SIMPLE SUMMARY: Prostate cancer (PC) remains fourth in terms of new cases of cancer in the world, and most deaths are caused by metastatic PC, for which limited therapeutic options are available. Faced with a lack of effective treatment, it is, therefore, urgent to dedicate more effort to the development of new innovative drugs to reverse this trend. Having developed an original molecule with promising antiproliferative activity on various cancer cell types, namely the aminosteroid derivative RM-581, its evaluation was extended to other PC models, the androgen-dependent LAPC-4 cells, and tumors. The most important result was its ability to completely block tumor growth in mice when given orally at a dose as low as 3 mg/kg. Another important result was its non-toxicity in mice during a 28-day experiment and a 7-week dose-escalation study, whose last RM-581 dose was 720 mg/kg given orally, suggesting a favorable safety window for this new promising drug. ABSTRACT: The aminosteroid derivative RM-581 blocks with high potency the growth of androgen-dependent (AR(+)) prostate cancer VCaP, 22Rv1, and LAPC-4 cells. Notably, RM-581 demonstrated superior antiproliferative activity in LAPC-4 cells compared to enzalutamide and abiraterone, two drugs that exhibited a synergistic effect in combination with RM-581. These findings suggest that RM-581 may have an action that is not directly associated with the hormonal pathway of androgens. Furthermore, RM-581 completely blocks tumor growth in LAPC-4 xenografts when given orally at 3, 10, and 30 mg/kg in non-castrated (intact) nude mice. During this study, an accumulation of RM-581 was observed in tumors compared to plasma (3.3–10 folds). Additionally, the level of fatty acids (FA) increased in the tumors and livers of mice treated with RM-581 but not in plasma. The increase was greater in unsaturated FA (21–28%) than in saturated FA (7–11%).

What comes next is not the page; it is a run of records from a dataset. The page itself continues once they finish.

Lemma adds_func_body path decl span : decl_fit decl -> adds D L (structs_of decl) (resolve_func_body sa na ia stmt_at path decl span).
Proof using Hstmt.
  intros [_ Hb]. unfold resolve_func_body, structs_of. repeat (first [adding|apply adds_before; [calm|intro]]).
  apply Hstmt. by apply Hb.
Qed.

Lemma calm_make decl owner ret bounds : decl_fit decl -> calm D L (make_func_decl ta sa type_fuel depth res decl owner ret bounds).
Proof using Hdepth. intros Hd. pose proof (decl_param decl Hd). calm. Qed.
Hint Resolve calm_make : calm.

Lemma calm_owner_takes declaring decl span owner : calm D L (owner_takes_function sa res declaring decl span owner).
Proof using Type. calm. Qed.
Hint Resolve calm_owner_takes : calm.

(** The body of a generic function is resolved where it is declared. *)
Definition structs_declared (decl : ASTFuncDecl ASTStmt) : nat := if Nat.ltb 0 (own_param_count decl) then structs_of decl else 0.

Lemma adds_owned_in_scope declaring path decl span : decl_fit decl ->
  adds D L (structs_declared decl) (declare_owned_in_scope ta sa na ia type_fuel depth res stmt_at declaring path decl span).
Proof using Hdepth Hstmt.
  intros Hd. pose proof (decl_owner decl Hd). pose proof (decl_return decl Hd). pose proof (proj1 Hd). pose proof (adds_func_body path decl span Hd).
  unfold declare_owned_in_scope, structs_declared, check_abstract_body. repeat adding.
Qed.

Lemma adds_owned path decl span : decl_fit decl -> adds D L (structs_declared decl) (declare_owned ta sa na ia type_fuel depth res stmt_at path decl span).
Proof using Hdepth Hstmt.
  intros Hd. pose proof (decl_owner decl Hd). pose proof (fun declaring => adds_owned_in_scope declaring path decl span Hd). unfold declare_owned. apply adds_restoring. repeat (adding; auto).
Qed.

Lemma adds_free_function path decl span : decl_fit decl ->
  adds D L (structs_declared decl) (declare_free_function ta sa na ia type_fuel depth res stmt_at path decl span).
Proof using Hdepth Hstmt.
  intros Hd. pose proof (decl_return decl Hd). pose proof (proj1 Hd). pose proof (adds_func_body path decl span Hd).
  unfold declare_free_function, structs_declared, check_abstract_body. cbv zeta. destruct (Nat.ltb 0 (own_param_count decl)); repeat adding.
Qed.

Lemma adds_func path decl span : decl_fit decl -> adds D L (structs_declared decl) (declare_func ta sa na ia type_fuel depth res stmt_at path decl span).
Proof using Hdepth Hstmt.
  intros Hd. pose proof (adds_owned path decl span Hd). pose proof (adds_free_function path decl span Hd). unfold declare_func. repeat adding.
Qed.

Lemma fit_decl span decl : stmt_fit D E (S d) (STMT_FUNC_DECL span decl) -> decl_fit decl.
Proof using Type.
  intros Hf. split; [intros type Ht; by eapply fit_stmt_type|]. intros body Hb. apply (fit_stmt_child D E d _ body Hf). cbn. rewrite Hb. left.
Qed.

Lemma fit_deeper stmt : stmt_fit D E d stmt -> stmt_fit D E (S d) stmt.
Proof using Type. intros (Hd & Ht & He). split; [by apply Nat.le_le_succ_r|done]. Qed.

(** *** Interfaces and what implements them *)

Lemma calm_interface_member interface count member : stmt_fit D E d member -> calm D L (interface_member ta sa type_fuel depth res interface count member).
Proof using Hdepth.
  intros Hm. destruct member; try (by apply quiet_calm). apply fit_deeper, fit_decl in Hm.
  pose proof (decl_return decl Hm). pose proof (decl_param decl Hm). calm.
Qed.
Hint Resolve calm_interface_member : calm.

Lemma calm_interface span name members params : stmt_fit D E (S d) (STMT_INTERFACE_DECL span name members params) ->
  calm D L (declare_interface ta sa type_fuel depth res span name members params).
Proof using Hdepth.
  intros Hs. assert (forall member, member ∈ members -> stmt_fit D E d member) by (intros member Hm; by apply (fit_stmt_child D E d _ _ Hs)). calm.
Qed.

Lemma calm_conforming_params span name interface p expected : forall given, calm D L (check_conforming_params span name interface p expected given).
Proof using Type. revert p. induction expected as [|e expected IH]; intros p [|g given]; cbn [check_conforming_params]; calm. Qed.
Hint Resolve calm_conforming_params : calm.

Lemma calm_conforming_method span members implementor interface name args i method :
  calm D L (check_conforming_method ta sa span members implementor interface name args i method).
Proof using Type. calm. Qed.
Hint Resolve calm_conforming_method : calm.

Lemma calm_interface_args span exprs : Forall (fun e => type_depth e <= D) exprs -> calm D L (interface_args ta sa type_fuel depth res span exprs).
Proof using Hdepth. induction 1 as [|expr exprs He _ IH]; cbn [interface_args]; [calm|]. pose proof (calm_some_type ta sa type_fuel depth res D L Hdepth expr span He). calm. Qed.

Lemma calm_conformance members named written implementor : Forall (fun e => type_depth e <= D) written ->
  calm D L (check_conformance ta sa type_fuel depth res members named written implementor).
Proof using Hdepth. intros Hw. pose proof (fun span => calm_interface_args span written Hw). calm. Qed.

(** *** [impl] blocks *)

Lemma adds_member declaring path i member : stmt_fit D E d member ->
  adds D L (structs_in member) (declare_member ta sa na ia type_fuel depth res stmt_at declaring path i member).
Proof using Hdepth Hstmt.
  intros Hm. destruct member; try (apply calm_adds; calm; fail). pose proof (fit_decl span decl (fit_deeper _ Hm)) as Hd.
  cbn [declare_member]. apply adds_after; [|calm]. eapply (adds_mono D L (structs_declared decl) _); [|by apply adds_owned_in_scope].
  rewrite structs_in_children. unfold structs_declared, structs_of, sum_of. cbn [stmt_children]. destruct (Nat.ltb 0 (own_param_count decl)), (func_body decl); cbn; clear; lia.
Qed.

Lemma adds_declare_impl path span type members interface_name written params :
  stmt_fit D E (S d) (STMT_IMPL span type members interface_name written params) ->
  adds D L (sum_of structs_in members) (declare_impl ta sa na ia type_fuel depth res stmt_at path span type members interface_name written params).
Proof using Hdepth Hstmt.
  intros Hs. assert (Hm : forall member, member ∈ members -> stmt_fit D E d member) by (intros member Hm; by apply (fit_stmt_child D E d _ _ Hs)).
  assert (Ht : forall t, t ∈ type :: written -> type_depth t <= D) by (intros t Ht; by apply (fit_stmt_type D E (S d) _ _ Hs)).
  assert (type_depth type <= D) by (apply Ht; left). assert (forall e, Some type = Some e -> type_depth e <= D) by (by intros ? [= <-]).
  assert (Forall (fun e => type_depth e <= D) written) as Hw by (apply Forall_forall; intros t Hin; apply Ht; by right).
  pose proof (fun named implementor => calm_conformance members named written implementor Hw).
  unfold declare_impl. repeat adding. apply adds_member. auto.
Qed.

Lemma adds_impl path span type members interface_name written params :
  stmt_fit D E (S d) (STMT_IMPL span type members interface_name written params) ->
  adds D L (sum_of structs_in members) (resolve_impl ta sa type_fuel depth res stmt_at path type members params).
Proof using Hdepth Hstmt.
  intros Hs. assert (Hm : forall member, member ∈ members -> stmt_fit D E d member) by (intros member Hm; by apply (fit_stmt_child D E d _ _ Hs)).
  assert (forall e, Some type = Some e -> type_depth e <= D).
  { intros ? [= <-]. apply (fit_stmt_type D E (S d) _ _ Hs). left. }
  unfold resolve_impl. repeat adding. apply Hstmt. auto.
Qed.
End declare.

(** *** Every statement *)

Section statements.
Context (ta sa : nat -> N) (na : NodePtr -> N) (ia : IdentPtr -> N) (type_fuel depth : nat) (res : Resolution) (D E L : nat).
Context (Hdepth : types_need D L <= depth) (HE : E <= depth).

Lemma calm_stmt_expr path expr type : (forall e, expr = Some e -> fit D E e) -> calm D L (resolve_expr ta sa na type_fuel depth res depth path expr type).
Proof using Hdepth HE. intros Hf. apply calm_resolve_expr; [done|]. intros e He. destruct (Hf e He) as [Hd Ht]. split; [lia|done]. Qed.
Lemma calm_some_expr path expr type : fit D E expr -> calm D L (resolve_expr ta sa na type_fuel depth res depth path (Some expr) type).
Proof using Hdepth HE. intros Hf. apply calm_stmt_expr. by intros ? [= <-]. Qed.
Hint Resolve calm_some_expr : calm.

Lemma calm_var_decl path span name type init : (forall t, type = Some t -> type_depth t <= D) -> (forall e, init = Some e -> fit D E e) ->
  calm D L (resolve_var_decl ta sa na ia type_fuel depth res path span name type init).
Proof using Hdepth HE.
  intros Ht He. pose proof (fun path expected => calm_stmt_expr path init expected He).
  pose proof (fun span => calm_written_type ta sa type_fuel depth res D L Hdepth type span Ht).
  assert (forall path span, calm D L (declared_type ta sa na type_fuel depth res path span type init)) by calm.
  assert (forall path e declared, calm D L (check_initializer ta sa na path e declared)) by calm. calm.
Qed.

Lemma calm_move_into path span target value type : calm D L (move_into ta sa na type_fuel path span target value type).
Proof using Type. calm. Qed.
Hint Resolve calm_move_into : calm.

Lemma calm_assign path span target value : fit D E target -> fit D E value -> calm D L (resolve_assign ta sa na type_fuel depth res path span target value).
Proof using Hdepth HE. calm. Qed.
Lemma calm_compound path span target value op : fit D E target -> fit D E value ->
  calm D L (resolve_compound_assign ta sa na type_fuel depth res path span target value op).
Proof using Hdepth HE. calm. Qed.
Lemma calm_condition path condition keyword : fit D E condition -> calm D L (resolve_condition ta sa na type_fuel depth res path condition keyword).
Proof using Hdepth HE. calm. Qed.
Lemma calm_return path span result : fit D E result -> calm D L (resolve_return ta sa na type_fuel depth res path span result).
Proof using Hdepth HE. calm. Qed.
Hint Resolve calm_assign calm_compound calm_condition calm_return : calm.

Section below.
Context (d : nat) (stmt_at : NodePtr -> ASTStmt -> Resolve unit).
Context (Hstmt : forall path stmt, stmt_fit D E d stmt -> adds D L (structs_in stmt) (stmt_at path stmt)).

Lemma adds_func_decl path span decl : decl_fit D E d decl ->
  adds D L (structs_of decl) (resolve_func_decl ta sa na ia type_fuel depth res stmt_at path span decl).
Proof using Hdepth Hstmt.
  intros Hd. pose proof (adds_func ta sa na ia type_fuel depth res D E L d stmt_at Hdepth Hstmt path decl span Hd) as Hf.
  pose proof (adds_func_body sa na ia D E L d stmt_at Hstmt path decl span Hd) as Hb.
  unfold resolve_func_decl, func_decl_is_generic, structs_declared in *. apply adds_before; [calm|]. intros declared.
  destruct (Nat.ltb 0 (own_param_count decl)) eqn:Hg; cbn [orb].
  - apply adds_after; [|calm]. destruct declared; [by apply calm_adds, quiet_calm|done].
  - apply adds_calm in Hf. apply adds_before; [destruct declared; [by apply quiet_calm|done]|]. intros _.
    destruct (func_body decl); [|by apply calm_adds, quiet_calm]. destruct (func_owner decl) as [[]|]; first [done|by apply calm_adds, quiet_calm].
Qed.
(* ===== verification/ParserTotal.v ===== *)
(** * ParserTotal: the parser ends, and reports what it does not read

    The triples of [ParserSteps] for the header of a file, for statements and
    declarations, and for whole files: termination, and that no [NULL] is
    silent.  At the end, where the parser does not do what it means to: a block
    that never ends, and texts accepted as something else. *)

From S2P Require Import Prelude Types Mir Diagnostics HashMap Strings Lexer LexerStream Registry Ast Parser ParserSteps.

(** ** The head of a file *)

Lemma module_path_runs fuel stop p :
  parser_ok p -> runs (measure p < fuel) (module_path fuel stop) p (fun _ _ => True).
Proof.
  revert stop p. induction fuel as [|fuel IH]; intros stop p Hok; [apply runs_no_result; lia|].
  cbn [module_path]. step. step; [|by apply runs_done]. step. step. step; [|by apply runs_done].
  eapply runs_andthen; [by apply runs_looks|done|]. intros ? ? _ [-> ->]. step.
  eapply runs_weaken; [by apply IH|lia|done].
Qed.

Lemma expect_and_eat_runs type message p :
  parser_ok p -> runs True (expect_and_eat type message) p (fun _ _ => True).
Proof.
  intros Hok. unfold expect_and_eat. eapply runs_andthen; [by apply runs_expect|done|]. intros [] q Hl Hq; moved Hl.
  - eapply runs_weaken; [by apply runs_next|done|done].
  - by apply runs_done.
Qed.

(** A directive that names nothing is reported. *)
Definition named_or_reported (p : Parser) (name : option ASTIdent) (q : Parser) : Prop :=
  is_Some name \/ errors_of p < errors_of q.
(* ===== verification/Printer.v ===== *)
(** * Printer: expressions as text

    A printer of expressions, as a specification of the grammar: precedence
    levels, left association, and the parentheses that the lookahead of the
    parser makes necessary.  Here what is printed: that it is made of tokens,
    what it starts with, and what the scan for type arguments says of it. *)

From S2P Require Import Prelude Types Mir Diagnostics HashMap Strings Lexer LexerReadback Registry Ast Parser.

Abbreviation Written := (TokenType * list ascii)%type.

(** ** Trees without places *)

Definition nowhere : Span := MkSpan 0 0.
Definition erase_ident (id : ASTIdent) : ASTIdent := MkASTIdent (ident_name id) nowhere.

Fixpoint erase_type (t : TypeExpr) : TypeExpr :=
  match t with
  | TYPE_EXPR_NAME name qualifier => TYPE_EXPR_NAME (erase_ident name) (erase_ident <$> qualifier)
  | TYPE_EXPR_RAW inner => TYPE_EXPR_RAW (erase_type inner)
  | TYPE_EXPR_REF inner => TYPE_EXPR_REF (erase_type inner)
  | TYPE_EXPR_CONST value => TYPE_EXPR_CONST value
  | TYPE_EXPR_APPLY base args => TYPE_EXPR_APPLY (erase_type base) (erase_type <$> args)
  end.

Fixpoint erase (e : ASTExpr) : ASTExpr :=
  match e with
  | EXPR_LITERAL _ lit => EXPR_LITERAL nowhere lit
  | EXPR_BIN_OP _ l r op => EXPR_BIN_OP nowhere (erase l) (erase r) op
  | EXPR_NAME _ name owner => EXPR_NAME nowhere (erase_ident name) (erase_type <$> owner)
  | EXPR_QUALIFIED _ qualifier name owner =>
      EXPR_QUALIFIED nowhere (erase_ident qualifier) (erase_ident name) (erase_type <$> owner)
  | EXPR_CALL _ target args => EXPR_CALL nowhere (erase target) (erase <$> args)
  | EXPR_FIELD _ target name => EXPR_FIELD nowhere (erase target) (erase_ident name)
  | EXPR_ADDR_OF _ target => EXPR_ADDR_OF nowhere (erase target)
  | EXPR_DEREF _ target => EXPR_DEREF nowhere (erase target)
  | EXPR_NEG _ target => EXPR_NEG nowhere (erase target)
  | EXPR_NOT _ target => EXPR_NOT nowhere (erase target)
  | EXPR_CAST _ type => EXPR_CAST nowhere (erase_type type)
  | EXPR_BUILTIN _ name type => EXPR_BUILTIN nowhere (erase_ident name) (erase_type <$> type)
  | EXPR_INDEX _ target index => EXPR_INDEX nowhere (erase target) (erase index)
  | EXPR_ARRAY_LIT _ elements => EXPR_ARRAY_LIT nowhere (erase <$> elements)
  | EXPR_STRUCT_LIT _ type fields =>
      EXPR_STRUCT_LIT nowhere (erase_type type) ((fun f => (erase_ident f.1, erase f.2)) <$> fields)
  end.

(** ** The printer *)

Definition sym (type : TokenType) : Written := (type, default [] (symbol_text type)).

Definition op_token (op : BinOp) : TokenType :=
  match op with
  | BIN_OP_ADD => TOKEN_PLUS | BIN_OP_SUB => TOKEN_MINUS | BIN_OP_MUL => TOKEN_MUL | BIN_OP_DIV => TOKEN_DIV
  | BIN_OP_MOD => TOKEN_MOD | BIN_OP_LESS => TOKEN_LESS | BIN_OP_GREATER => TOKEN_GREATER
  | BIN_OP_EQUAL => TOKEN_EQUAL | BIN_OP_NEQUAL => TOKEN_NEQUAL | BIN_OP_LEQUAL => TOKEN_LEQUAL
  | BIN_OP_GEQUAL => TOKEN_GEQUAL | BIN_OP_AND => TOKEN_AND | BIN_OP_OR => TOKEN_OR
  end.
Definition sample_expr : ASTExpr :=
  let n := nowhere in
  EXPR_BIN_OP n
    (EXPR_BIN_OP n
       (EXPR_BIN_OP n (sample_name 1) (EXPR_BIN_OP n (sample_name 2) (EXPR_LITERAL n (LITERAL_INT 42)) BIN_OP_SUB) BIN_OP_MUL)
       (EXPR_CALL n (EXPR_FIELD n (EXPR_STRUCT_LIT n sample_box [(sample_ident 5, EXPR_DEREF n (sample_name 1))]) (sample_ident 3))
          [EXPR_LITERAL n (LITERAL_STRING 9); EXPR_NOT n (EXPR_LITERAL n (LITERAL_BOOL true))]) BIN_OP_LESS)
    (EXPR_BIN_OP n
       (EXPR_CALL n (EXPR_CAST n (TYPE_EXPR_RAW sample_box)) [EXPR_INDEX n (EXPR_ARRAY_LIT n [EXPR_LITERAL n (LITERAL_FLOAT (strtof (bytes "0.5")))]) (sample_name 2)])
       (EXPR_NEG n (EXPR_CALL n (EXPR_NAME n (sample_ident 8) (Some sample_box)) [EXPR_QUALIFIED n (sample_ident 8) (sample_ident 0) (Some sample_box);
          EXPR_BUILTIN n (sample_ident 7) (Some (TYPE_EXPR_APPLY (TYPE_EXPR_NAME (sample_ident 7) None) [TYPE_EXPR_RAW (TYPE_EXPR_NAME (sample_ident 6) (Some (sample_ident 4)))]))])) BIN_OP_EQUAL)
    BIN_OP_AND.

Definition sample_text : list ascii :=
  print_tokens (print_expr sample_names sample_spelling EXPR_NO_STRUCT_LIT sample_expr ++ [sym TOKEN_LBRACE]).

Lemma sample_good_name string : string < 10 -> good_name sample_names (sample_ident string).
Proof.
  intros Hs. do 10 (destruct string as [|string];
    [split; [done|split; [done|split; [by repeat constructor|apply (bool_decide_eq_true_1 _); vm_compute; reflexivity]]]|]).
  lia.
Qed.

Lemma sample_literal_int : good_literal sample_names sample_spelling (LITERAL_INT 42).
Proof. split; [|done]. split; [done|]. split; [by repeat constructor|done]. Qed.

Lemma sample_literal_true : good_literal sample_names sample_spelling (LITERAL_BOOL true).
Proof.
  split; [|done]. change ((bytes "true", TOKEN_TRUE) ∈ keywords). apply (bool_decide_eq_true_1 _). vm_compute. reflexivity.
Qed.

Lemma sample_box_good : good_arg sample_names sample_spelling sample_box.
Proof.
  split; [done|]. split; [by split; [apply sample_good_name; lia|]|]. split; [done|].
  split; [by split; [apply sample_good_name; lia|]|]. split; [|done]. split; [apply sample_literal_int|done].
Qed.
(* ===== verification/CompileCalls.v ===== *)
(** * CompileCalls: the calls of the bodies compiled

    That every body a build makes is the one of the function it is entered under,
    that folding and drop elaboration keep the calls of a body, and so that of a
    module that compiles no call is emitted without the body of the instance it
    calls. *)

From Stdlib Require Import String Ascii.
From S2P Require Import Ast Facts Parser Lower LowerShape LowerKeeps Interface Symbols.
From S2P Require Import Prelude Types Mir Decl Diagnostics Strings HashMap Borrowck Drop Fold Registry RegistryTypes RegistryState Functions Scopes Instantiate Build Check TypeExprs Resolve Declare Resolver ResolveKeeps Sources Compile CompileSound.

(** ** The bodies of a build *)

(** An entry is under the function and the identifier of its body. *)
Definition entry_named (fr : FunctionRegistry) (e : MIRModuleEntry) : Prop :=
  exists f, reg_functions fr !! entry_function e = Some f /\ entry_id e = instance_id_of_function (Some f) /\
    mir_function (entry_ir e) = Some (entry_function e).

Lemma entry_named_later fr fr' e : functions_grow fr fr' -> entry_named fr e -> entry_named fr' e.
Proof.
  intros Hg (f & Hf & Hid & Hir). destruct (Hg _ f Hf) as (f' & Hf' & [= Hd _ Ha]). exists f'. split; [done|]. split; [|done].
  rewrite Hid. unfold instance_id_of_function. by rewrite Hd, Ha.
Qed.

Definition all_named (s : Building) : Prop := Forall (entry_named (world_functions (bld_world s))) (bld_made s).

Lemma all_named_same s s' : goes_on s s' -> bld_made s' = bld_made s -> all_named s -> all_named s'.
Proof.
  intros Hg Hm H. unfold all_named. rewrite Hm. eapply Forall_impl; [exact H|]. intros e. apply entry_named_later. by apply go_functions.
Qed.

Lemma named_added function ir s f : reg_functions (world_functions (bld_world s)) !! function = Some f -> mir_function ir = Some function -> all_named s ->
  proceeds (add_body function ir) s (fun s' _ => all_named s').
Proof.
  intros Hf Hir Hall. eapply proceeds_weaken; [apply add_body_proceeds|]. intros s' _ Hg [Hfr Hm]. unfold all_named. rewrite Hm, Hfr.
  apply Forall_app. split; [done|]. apply Forall_singleton. exists f. cbn. by rewrite Hf.
Qed.

Section build.
Context (type_addr str_addr : nat -> N) (text_of : nat -> string) (type_fuel drop_fuel : nat).
Context (node_addr : NodePtr -> N) (ident_addr : IdentPtr -> N) (facts : Facts) (symbols : list Symbol)
  (wide_shift : nat -> N) (lower_fuel borrow_fuel : nat) (imported : option MIRModule).

Lemma named_collected body s : all_named s ->
  proceeds (collect_called_instances type_addr str_addr text_of type_fuel drop_fuel body) s (fun s' _ => all_named s').
Proof.
  intros Hall. eapply proceeds_weaken; [apply collect_called_instances_proceeds|]. intros s' [] Hg [Hm _]. by apply (all_named_same s).
Qed.

Lemma named_body body s : all_named s ->
  proceeds (build_body type_addr str_addr text_of type_fuel drop_fuel node_addr ident_addr facts symbols lower_fuel body) s (fun s' _ => all_named s').
Proof.
  intros Hall. unfold build_body.
  eapply (proceeds_bind _ _ _ (fun s' ir => all_named s' /\ mir_function ir = Some (pending_function body) /\
    is_Some (reg_functions (world_functions (bld_world s')) !! pending_function body))).
  { intros Hs. unfold lower_body. destruct (mir_build_function _ _ _ _ _ _ _ _ _ _ _ _ _) as [l ir| |] eqn:Hl; [|done|done].
    apply mir_build_function_names in Hl as [Hir Hf]. split; [done|]. split; [split; [done|done|apply work_on_refl]|done]. }
  intros s1 ir _ (Hall1 & Hir & [f Hf]). eapply proceeds_then; [by eapply named_added|]. intros s2 _ Hall2. apply proceeds_state.
  eapply (proceeds_then _ _ _ (fun s' _ => all_named s')); [|by intros s3 _ Hall3; apply proceeds_ret].
  destruct (mir_function_is_template _ ir); [by apply proceeds_ret|by apply named_collected].
Qed.

Lemma named_bodies l : forall s, all_named s ->
  proceeds (build_bodies type_addr str_addr text_of type_fuel drop_fuel node_addr ident_addr facts symbols lower_fuel l) s (fun s' _ => all_named s').
Proof.
  induction l as [|body l IH]; intros s Hall; [by apply proceeds_ret|]. cbn [build_bodies].
  eapply proceeds_bind; [by apply named_body|]. intros s1 ir _ Hall1. eapply proceeds_bind; [by apply IH|]. intros s2 rest _ Hall2. by apply proceeds_ret.
Qed.

Lemma named_instance p s : all_named s -> proceeds (build_instance type_addr str_addr text_of type_fuel drop_fuel imported p) s (fun s' _ => all_named s').
Proof.
  intros Hall. unfold build_instance. apply proceeds_state. eapply proceeds_bind; [apply proceeds_demand|]. intros s0 f _ [-> Hf].
  destruct (generic_body imported s f) as [from|]; [|by apply proceeds_ret].
  destruct (mir_module_lookup _ _ _ _) as [ir|]; [by apply proceeds_ret|].
  eapply (proceeds_bind _ _ _ (fun s' body => all_named s' /\ mir_function body = Some p /\ is_Some (reg_functions (world_functions (bld_world s')) !! p))).
  { intros Hs. pose proof (proceeds_in_world (mir_instantiate type_addr str_addr (fn_type_args f) from (Some p)) s
      (mir_instantiate_only_grows _ _ _ _ _) Hs) as Hrun. unfold in_world in *.
    destruct (mir_instantiate _ _ _ _ _ _) as [[w body]|] eqn:Hi; [|done]. destruct Hrun as (R1 & R2 & R3). split; [done|]. split; [done|].
    split; [by eapply all_named_same|]. split; [by eapply mir_instantiate_function|].
    destruct (go_functions _ _ R2 p f Hf) as (f' & Hf' & _). by exists f'. }
  intros s1 body _ (Hall1 & Hir & [f1 Hf1]). eapply proceeds_then; [by eapply named_added|]. intros s2 _ Hall2. by apply named_collected.
Qed.

Lemma named_instances turns : forall i s, GAB_MAX_INSTANTIATIONS <= turns + i -> all_named s ->
  proceeds (build_instances type_addr str_addr text_of type_fuel drop_fuel imported turns i) s (fun s' _ => all_named s').
Proof.
  induction turns as [|turns IH]; intros i s Hturns Hall Hs; cbn [build_instances]; unfold mbind, Build_bind; cbn [state];
    destruct (wanted (bld_work s) !! i) as [p|] eqn:Hp; try by split.
  { apply lookup_lt_Some in Hp. destruct Hs as (_ & Hlen & _). lia. }
  revert Hs. eapply proceeds_then; [by apply named_instance|]. intros s1 _ Hall1. apply IH; [lia|done].
Qed.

The most affected FA were saturated palmitic acid (+16%), monounsaturated oleic acid (+34%), and di-unsaturated linoleic acid (+56%), i.e., the 3 most abundant FA, with a total of 55% of the 56 FA measured. For cholesterol levels, there was no significant difference in the tumor, liver, or plasma of mice treated or not with RM-581. Another important result was the innocuity of RM-581 in mice during a 28-day xenograft experiment and a 7-week dose-escalation study, suggesting a favorable safety window for this new promising drug candidate when given orally.